Figure I.32 : Cartographies IPF (directions cristallographiques // normale au plan d’observation) après déformation et après recuit lors de la mise en forme de tube ODS 12%Cr [83]

Narita et al. [83] considèrent qu’il est important d’éviter toute recristallisation au cours de la gamme de mise en forme pour obtenir une microstructure totalement recristallisée au dernier traitement thermique. En effet, le laminage de tubes induit une texture {111}<110> favorable à la recristallisation, comme il a été mentionné précédemment.
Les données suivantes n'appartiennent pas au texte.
(* ===== verification/LXC.v ===== *)
(** * The LXC provider

    [src/adapters/runtimes/lxc/provider.go]: the implementation of the runtime interface of
    [Runtime.v] the server uses.  It runs the tools of LXC; how a binary is run with its
    arguments, and what its output and error are, is a parameter. *)

From Stdlib Require Import Ascii.
From stdpp Require Import strings.
From S2P Require Import Prelude GoStrings World Runtime.

Module lxc.

(* src: adapters/runtimes/lxc/provider.go:15-23 (Provider) *)
Record Provider := mkProvider {
  LXCPath : string;
  CreateBinary : string;
  StartBinary : string;
  StopBinary : string;
  InfoBinary : string;
  AttachBinary : string;
  DestroyBinary : string
}.
#[global] Instance eta_Provider : Eta Provider := λ p,
  mkProvider (LXCPath p) (CreateBinary p) (StartBinary p) (StopBinary p) (InfoBinary p) (AttachBinary p) (DestroyBinary p).
(* src: adapters/runtimes/lxc/provider.go:25-27 (New) *)
Definition New : Provider :=
  mkProvider "" "lxc-create" "lxc-start" "lxc-stop" "lxc-info" "lxc-attach" "lxc-destroy".
(* src: adapters/runtimes/lxc/provider.go:28-28 (Provider.Name) *)
Definition Name : string := "lxc".

(* src: adapters/runtimes/lxc/provider.go:116-121 (wrap) *)
Definition wrap (id operation : string) (err : option goerror) : option goerror :=
  wrap_prefix ("lxc " +:+ operation +:+ " " +:+ id +:+ ": ") <$> err.
(* src: adapters/runtimes/lxc/provider.go:123-132 (commandError) *)
Definition commandError (id operation output : string) (err : option goerror) : option goerror :=
  match err with
  | None => None
  | Some e =>
      let message := strings.TrimSpace output in
      if decide (message = "") then wrap id operation err
      else Some (WrapError ("lxc " +:+ operation +:+ " " +:+ id +:+ ": " +:+ error_text e +:+ ": " +:+ message) e)
  end.

Section provider.
Context `{strings.GoUnicode} {W : Type} (p : Provider).
(** [exec.CommandContext(ctx, binary, args...).CombinedOutput()] *)
Variable exec_output : string → list string → M W (string * option goerror).

(* src: adapters/runtimes/lxc/provider.go:106-111 (Provider.withPath) *)
Definition withPath (args : list string) : list string :=
  if decide (LXCPath p = "") then args else ["-P"; LXCPath p] ++ args.
(* src: adapters/runtimes/lxc/provider.go:113-115 (Provider.run) *)
Definition run (binary : string) (args : list string) : M W (string * option goerror) := exec_output binary args.

(* src: adapters/runtimes/lxc/provider.go:58-61 (Provider.Start) *)
Definition Start (id : string) : M W (option goerror) :=
  let! (_, err) := run (StartBinary p) (withPath ["-n"; id; "-d"]) in mret (wrap id "start" err).
(* src: adapters/runtimes/lxc/provider.go:62-65 (Provider.Stop) *)
Definition Stop (id : string) : M W (option goerror) :=
  let! (_, err) := run (StopBinary p) (withPath ["-n"; id; "-k"]) in mret (wrap id "stop" err).
(* src: adapters/runtimes/lxc/provider.go:66-71 (Provider.Restart) *)
Definition Restart (id : string) : M W (option goerror) :=
  let! err := Stop id in
  match err with Some e => mret (Some e) | None => Start id end.
(* src: adapters/runtimes/lxc/provider.go:72-75 (Provider.Destroy) *)
Definition Destroy (id : string) : M W (option goerror) :=
  let! (_, err) := run (DestroyBinary p) (withPath ["-n"; id]) in mret (wrap id "destroy" err).

Definition zero_Runtime : runtime.Runtime := runtime.mkRuntime "" "" (runtime.StatusOther "").
(* src: adapters/runtimes/lxc/provider.go:30-57 (Provider.Create) *)
Definition Create (spec : runtime.Spec) : M W (runtime.Runtime * option goerror) :=
  let name := runtime.Spec_Name spec in
  let failed err := mret (zero_Runtime, err) in
  if decide (strings.TrimSpace name = "") then failed (Some (ErrorString "runtime name is required"))
  else
    let! (output, err) := run (CreateBinary p)
      (withPath ["-n"; name; "-t"; "download"; "--"; "-d"; "ubuntu"; "-r"; "jammy"; "-a"; "amd64"]) in
    if err : option goerror then failed (commandError name "create" output err)
    else
      let! err := Start name in
      if err : option goerror then let! _ := Destroy name in failed err
      else
        let! (output, err) := run (AttachBinary p) (withPath ["-n"; name; "--"; "mkdir"; "-p"; "/workspace"]) in
        if err : option goerror then
          let! _ := Stop name in let! _ := Destroy name in failed (commandError name "workspace-init" output err)
        else
          let! err := Stop name in
          if err : option goerror then let! _ := Destroy name in failed err
          else
            let! (output, err) := if 0 <? runtime.Spec_CPU spec
              then run "lxc-cgroup" (withPath ["-n"; name; "cpuset.cpus"; "0-" +:+ pretty (runtime.Spec_CPU spec - 1)])
              else mret ("", None) in
            if err : option goerror then failed (commandError name "cpu-limit" output err)
            else mret (runtime.mkRuntime name Name runtime.StatusStopped, None).

(* src: adapters/runtimes/lxc/provider.go:76-89 (Provider.Status) *)
Definition GetStatus (id : string) : M W (runtime.Status * option goerror) :=
  let! (out, err) := run (InfoBinary p) (withPath ["-n"; id]) in
  mret (match err with
        | Some _ => (runtime.StatusUnknown, wrap id "status" err)
        | None =>
            let text := strings.ToLower out in
            if strings.Contains text "state: running" then (runtime.StatusRunning, None)
            else if strings.Contains text "state: stopped" then (runtime.StatusStopped, None)
            else (runtime.StatusUnknown, None)
        end).
(** The limit of time is the one of the context, which ends the process. *)
(* src: adapters/runtimes/lxc/provider.go:90-105 (Provider.Exec) *)
Definition Exec (limit : option Z) (id : string) (cmd : runtime.Command) : M W (runtime.ExecResult * option goerror) :=
  if decide (runtime.Argv cmd = []) then mret (runtime.zero_ExecResult, Some (ErrorString "command is required"))
  else
    let dir := if decide (runtime.WorkingDir cmd = "") then [] else ["--cwd"; runtime.WorkingDir cmd] in
    let! (out, err) := run (AttachBinary p) (withPath ["-n"; id] ++ dir ++ ["--"] ++ runtime.Argv cmd) in
    mret (match err with
          | Some _ => (runtime.mkExecResult 1 "" out, wrap id "exec" err)
          | None => (runtime.mkExecResult 0 out "", None)
          end).

(** As a runtime provider. *)
Definition provider : runtime.Provider W := {|
  runtime.Name := Name; runtime.Create := Create; runtime.Start := Start; runtime.Stop := Stop;
  runtime.Restart := Restart; runtime.Destroy := Destroy; runtime.GetStatus := GetStatus; runtime.Exec := Exec
|}.
End provider.

(** ** Creating a container *)

Section created.
Context `{strings.GoUnicode} {W : Type} (p : Provider) (exec_output : string → list string → M W (string * option goerror)).
Notation call := (string * list string)%type.

(** The tools, with the calls that were made. *)
Definition traced (binary : string) (args : list string) : M (list call * W) (string * option goerror) :=
  let! _ := modify (λ calls, calls ++ [(binary, args)]) in outside (exec_output binary args).
Lemma traced_inv binary args calls w out calls' w' :
  traced binary args (calls, w) = (out, (calls', w')) → calls' = calls ++ [(binary, args)].
Proof. intros (u & sw & ->%modify_inv & [_ Hc]%outside_inv)%mthen_inv. exact Hc. Qed.

(** A tool, and what is made of its error. *)
Lemma tool_inv id operation binary args calls w err calls' w' :
  (let! (_, err) := run traced binary args in mret (wrap id operation err)) (calls, w) = (err, (calls', w')) →
  calls' = calls ++ [(binary, args)].
Proof.
  intros ([out e] & [calls1 w1] & ->%traced_inv & Hk)%mthen_inv. by apply mret_inv in Hk as [_ [= <- _]].
Qed.

Definition create_call (name : string) : call :=
  (CreateBinary p, withPath p ["-n"; name; "-t"; "download"; "--"; "-d"; "ubuntu"; "-r"; "jammy"; "-a"; "amd64"]).
Definition start_call (name : string) : call := (StartBinary p, withPath p ["-n"; name; "-d"]).
Definition init_call (name : string) : call := (AttachBinary p, withPath p ["-n"; name; "--"; "mkdir"; "-p"; "/workspace"]).
Definition stop_call (name : string) : call := (StopBinary p, withPath p ["-n"; name; "-k"]).
Definition destroy_call (name : string) : call := (DestroyBinary p, withPath p ["-n"; name]).
Definition limit_call (name : string) (cpu : Z) : call :=
  ("lxc-cgroup", withPath p ["-n"; name; "cpuset.cpus"; "0-" +:+ pretty (cpu - 1)]).

(** A container is answered only when it was created, started, given its workspace,
    stopped and, when there is a limit of processors, limited, in this order and with
    nothing else run; it is then stopped, and has the name that was asked for.  A failure
    after the container exists ends in destroying it, stopped first if it runs - but for
    that of the limit, which leaves the container there.  A blank name runs nothing. *)
Theorem Create_correct spec calls w rt err calls' w' :
  Create p traced spec (calls, w) = ((rt, err), (calls', w')) →
  let name := runtime.Spec_Name spec in
  let cpu := runtime.Spec_CPU spec in
  let made := [create_call name; start_call name; init_call name; stop_call name] in
  ∃ new, calls' = calls ++ new ∧
  match err with
  | None => strings.TrimSpace name ≠ "" ∧ rt = runtime.mkRuntime name "lxc" runtime.StatusStopped ∧
      new = made ++ (if 0 <? cpu then [limit_call name cpu] else [])
  | Some _ => rt = zero_Runtime ∧
      (strings.TrimSpace name = "" ∧ new = [] ∨
       new = take 1 made ∨
       new = take 2 made ++ [destroy_call name] ∨
       new = take 3 made ++ [stop_call name; destroy_call name] ∨
       new = take 4 made ++ [destroy_call name] ∨
       0 < cpu ∧ new = made ++ [limit_call name cpu])
  end.
Proof.
  unfold Create. cbn zeta. case_decide as Hname.
  { intros [[= <- <-] [= <- _]]%mret_inv. exists []. rewrite app_nil_r. auto. }
  intros ([out e1] & [c1 w1] & H1%traced_inv & Hk)%mthen_inv.
  destruct e1 as [e1|].
  { apply mret_inv in Hk as [[= <- <-] [= <- _]]. eexists. split; [exact H1|]. unfold commandError. case_decide; naive_solver. }
  apply mthen_inv in Hk as (e2 & [c2 w2] & H2%tool_inv & Hk). subst c1 c2. rewrite <-!app_assoc in Hk.
  destruct e2 as [e2|].
  { apply mthen_inv in Hk as (e & [c3 w3] & H3%tool_inv & Hk). apply mret_inv in Hk as [[= <- <-] [= <- _]].
    rewrite H3, <-!app_assoc. eexists. split; [done|]. naive_solver. }
  apply mthen_inv in Hk as ([out2 e3] & [c3 w3] & H3%traced_inv & Hk). subst c3. rewrite <-!app_assoc in Hk.
  destruct e3 as [e3|].
  { apply mthen_inv in Hk as (e & [c4 w4] & H4%tool_inv & Hk). apply mthen_inv in Hk as (e' & [c5 w5] & H5%tool_inv & Hk).
    apply mret_inv in Hk as [[= <- <-] [= <- _]]. rewrite H5, H4, <-!app_assoc. eexists. split; [done|].
    unfold commandError. case_decide; naive_solver. }
  apply mthen_inv in Hk as (e4 & [c4 w4] & H4%tool_inv & Hk). subst c4. rewrite <-!app_assoc in Hk.
  destruct e4 as [e4|].
  { apply mthen_inv in Hk as (e & [c5 w5] & H5%tool_inv & Hk). apply mret_inv in Hk as [[= <- <-] [= <- _]].
    rewrite H5, <-!app_assoc. eexists. split; [done|]. naive_solver. }
  apply mthen_inv in Hk as ([out3 e5] & [c5 w5] & H5 & Hk). destruct (0 <? runtime.Spec_CPU spec) eqn:Hcpu.
  - apply traced_inv in H5. subst c5. rewrite <-!app_assoc in Hk.
    destruct e5; apply mret_inv in Hk as [[= <- <-] [= <- _]]; (eexists; split; [done|]).
    + unfold commandError. apply Z.ltb_lt in Hcpu. case_decide; naive_solver.
    + naive_solver.
  - apply mret_inv in H5 as [[= <- <-] [= <- _]]. apply mret_inv in Hk as [[= <- <-] [= <- _]].
    eexists. split; [done|]. naive_solver.
Qed.
End created.

(** ** Running commands *)

Section commands.
Context `{strings.GoUnicode} {W : Type} (p : Provider) (exec_output : string → list string → M W (string * option goerror)).

(** Only the program, its arguments and the directory reach the container: the environment,
    the limit of time and the terminal that a command asks for do not. *)
Theorem Exec_ignores limit limit' id argv dir env env' tty tty' secs secs' :
  Exec p exec_output limit id (runtime.mkCommand argv dir env tty secs) =
  Exec p exec_output limit' id (runtime.mkCommand argv dir env' tty' secs').
Proof. done. Qed.

(** Whoever asks the provider for the exit code never learns it: a command that ends with
    another code than 0 is an error, with the code 1 and its output as that of errors, and
    without an error the code is 0. *)
Theorem Exec_exit_code limit id cmd w r err w' :
  Exec p exec_output limit id cmd w = ((r, err), w') →
  match err with
  | None => runtime.ExitCode r = 0 ∧ runtime.Stderr r = ""
  | Some _ => runtime.Stdout r = "" ∧ (runtime.Argv cmd = [] ∨ runtime.ExitCode r = 1)
  end.
Proof.
  unfold Exec. case_decide; [intros [[= <- <-] _]%mret_inv; auto|].
  intros ([out e] & w1 & _ & Hk)%mthen_inv. by destruct e; apply mret_inv in Hk as [[= <- <-] _]; auto.
Qed.

(** [lxc-info] writes the states in a column of their own, padded with spaces: neither text
    that is looked for is ever there. *)
Theorem padded_status_unknown id w w' :
  exec_output (InfoBinary p) (withPath p ["-n"; id]) w = (("Name:           p" +:+ String "010"%char "State:          RUNNING", None), w') →
  GetStatus p exec_output id w = ((runtime.StatusUnknown, None), w').
Proof. intros Hrun. unfold GetStatus, run, mthen. rewrite Hrun. reflexivity. Qed.
End commands.

(** ** Witnesses *)

#[local] Instance plain_unicode : strings.GoUnicode := {|
  strings.unicode_lower := id; strings.unicode_upper := id; strings.unicode_fold := String.eqb
|}.
(** Tools of which one fails. *)
Definition failing (broken : string) (binary : string) (args : list string) : M unit (string * option goerror) :=
  mret (if bool_decide (binary = broken) then ("no space left", Some (ErrorString "exit status 1")) else ("", None)).
Definition a_spec (cpu : Z) : runtime.Spec := runtime.mkSpec "shop" "" cpu 0 0 "".

(** The container whose limit could not be set stays. *)
Lemma Create_correct_witness :
  let r := Create New (traced (failing "lxc-cgroup")) (a_spec 2) ([], tt) in
  r.1 = (zero_Runtime, Some (WrapError "lxc cpu-limit shop: exit status 1: no space left" (ErrorString "exit status 1"))) ∧
  destroy_call New "shop" ∉ r.2.1.
Proof.
  intros r. assert (r.1 = (zero_Runtime, Some (WrapError "lxc cpu-limit shop: exit status 1: no space left" (ErrorString "exit status 1")))
    ∧ (length r.2.1, last r.2.1.*1) = (5%nat, Some "lxc-cgroup")) as [Hr Hlen] by (split; vm_compute; reflexivity).
  destruct (Create New (traced (failing "lxc-cgroup")) (a_spec 2) ([], tt)) as [[rt err] [calls' []]] eqn:E. subst r.
  cbn [fst snd] in *. injection Hr as -> ->. split; [done|].
  destruct (Create_correct New (failing "lxc-cgroup") (a_spec 2) [] tt _ _ _ _ E) as (new & Hnew & _ & Hcases).
  cbn [app] in Hnew. subst calls'. destruct Hcases as [[_ ->]|[->|[->|[->|[->|[_ ->]]]]]]; try discriminate Hlen.
  apply (bool_decide_eq_true_1 _); vm_compute; reflexivity.
Defined.
Lemma Exec_exit_code_witness :
  runtime.ExitCode (Exec New (failing "lxc-attach") None "shop" (runtime.mkCommand ["false"] "" [] false 0) tt).1.1 = 1.
Proof.
  destruct (Exec New (failing "lxc-attach") None "shop" (runtime.mkCommand ["false"] "" [] false 0) tt) as [[r err] []] eqn:E.
  pose proof (Exec_exit_code New (failing "lxc-attach") None "shop" (runtime.mkCommand ["false"] "" [] false 0) tt r err tt E) as Hx.
  destruct err; [by destruct Hx as [_ [Hx|Hx]]|by apply (f_equal (λ x, x.1.2)) in E].
Defined.
End lxc.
Cependant, d’après Narita et al., une recristallisation intermédiaire produit l’apparition d’une texture {110}<111> qui après laminage donne une texture mixte plus aléatoire de type {112}<110> - {111}<110>. L’acuité moins importante de l’orientation {111}<110> provoque alors une augmentation de la température de recristallisation et la microstructure n’est pas recristallisée comme le montre la Figure I.30 (Process A). A l’inverse, lorsqu’aucune recristallisation intermédiaire n’a lieu, la composante {111}<110> est forte et une recristallisation totale a lieu après traitement thermique et la texture est principalement {110}<111> (Figure I.31, Process B). En revanche, les auteurs n’expliquent pas les raisons pour lesquelles la texture de recristallisation est sensiblement différente de la texture de déformation.